The primary goal of this study was to determine the extent that selective muscarinic receptor antagonists could discriminate between the chronotropic and coronary vasoconstrictor responses to acetylcholine in isolated rat hearts perfused at constant flow rate. Bolus injections of acetylcholine caused dose-dependent decreases in heart rate and increases in perfusion pressure. The ED₅₀(95% confidence) of acetylcholine for decreasing rate was 0.463 (0.336–0.640) nmol and the dose that increased perfusion pressure by 30 mm Hg (ED_{30 mmHg↑}) was 3.19 (2.00–5.08) nmol.
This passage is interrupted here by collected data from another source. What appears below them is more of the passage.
Lemma run_keeps_numbers (st st' : Home) :
  rtc typed_step st st' ->
  Forall (fun t => is_double (amount t)) (transactions st)
  /\ parseInt10 (remove_non_digits (form_amount st)) <> PosInfinity ->
  Forall (fun t => is_double (amount t)) (transactions st')
  /\ parseInt10 (remove_non_digits (form_amount st')) <> PosInfinity.
Proof.
  induction 1 as [st|st st1 st2 Hstep _ IH]; intros [H Hf]; [split; assumption|].
  apply IH. destruct Hstep as [ev st|i st|value st|st st' E Ef].
  - split; [apply add_keeps_numbers; exact H | apply add_keeps_field_finite; exact Hf].
  - cbn [handleDeleteTransaction setTransactions transactions form_amount].
    split; [apply Forall_filter_keeps; exact H | exact Hf].
  - cbn [changeAmount transactions form_amount].
    split; [exact H | apply formatted_is_finite].
  - rewrite E, Ef. split; assumption.
Qed.

(** X27: in a run of the page from its first render, by submissions,
    deletes and typing, no submission reads Infinity from the amount field
    and every amount in the collection is a Number value; so whenever the
    write goes through, what the page reads back from the storage area is
    that collection. *)
Theorem built_collections_are_read_back (ls : Storage) (st st0 : Home) :
  rtc typed_step initial st ->
  blocked ls = false ->
  (used (<[STORAGE_KEY := JSON_stringify (transactions_to_JSON (transactions st))]>
           (items ls)) <= quota ls)%N ->
  parseInt10 (remove_non_digits (form_amount st)) <> PosInfinity
  /\ Forall (fun t => is_double (amount t)) (transactions st)
  /\ hydrate (persist ls st) st0
     = Some (setTransactions (fun _ => transactions st) st0).
Proof.
  intros Hrun Hb Hq.
  destruct (run_keeps_numbers initial st Hrun) as [Hd Hf];
    [split; [constructor | discriminate]|].
  split; [exact Hf|]. split; [exact Hd|].
  destruct (persist_outcome ls st) as [[_ [_ E]]|[[H|H] _]]; [|congruence|lia].
  rewrite E. apply hydrate_stored_text; [exact Hd | exact Hb |].
  cbn [items]. apply lookup_insert_eq.
Qed.

Lemma built_collections_are_read_back_witness :
  let st := handleAddTransaction at_midnight
              (changeAmount (str "9007199254740993")
                 (changeName (str "Land") initial)) in
  List.map amount (transactions st) = [9007199254740992]
  /\ hydrate (persist empty_storage st) initial
     = Some (setTransactions (fun _ => transactions st) initial).
Proof.
  cbv zeta. split; [vm_compute; reflexivity|].
  destruct (built_collections_are_read_back empty_storage
              (handleAddTransaction at_midnight
                 (changeAmount (str "9007199254740993")
                    (changeName (str "Land") initial)))
              initial) as [_ [_ H]].
  - eapply rtc_l; [apply (typed_other initial (changeName (str "Land") initial));
                   reflexivity|].
    eapply rtc_l; [apply typed_amount|]. apply rtc_once. apply typed_add.
  - reflexivity.
  - vm_compute. discriminate.
  - exact H.
Defined.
The M₂ selective antagonist methoctramine (3.16 μM) produced a 307-fold increase in the ED₅₀ for bradycardia but had no significant effect on the pressor response to acetylcholine. In marked contrast, the M₃ antagonist hexahydrosiladifenidol displayed a distinct preference for inhibiting coronary vasoconstrictor responses to acetylcholine. When present at 316 nM, this drug produced a 66-fold increase in the ED_{30 mmHg↑} but only a 6-fold increase in the ED₅₀for bradycardia. The M₁ selective antagonist pirenzepine (316 nM) produced a 5- to 7-fold increase in both parameters. Pretreatment with pertussis toxin (25 μg/kg, i.p.) essentially eliminated acetylcholine-evoked bradycardia although pressor responses persisted with some reduction. These observations demonstrate that cardiac and coronary vascular effects of acetylcholine can be clearly discriminated with specific muscarinic antagonists. Furthermore, they provide evidence that the M₃ receptor subtype mediates the vasoconstrictor effect of acetylcholine on resistance vessels in rat heart.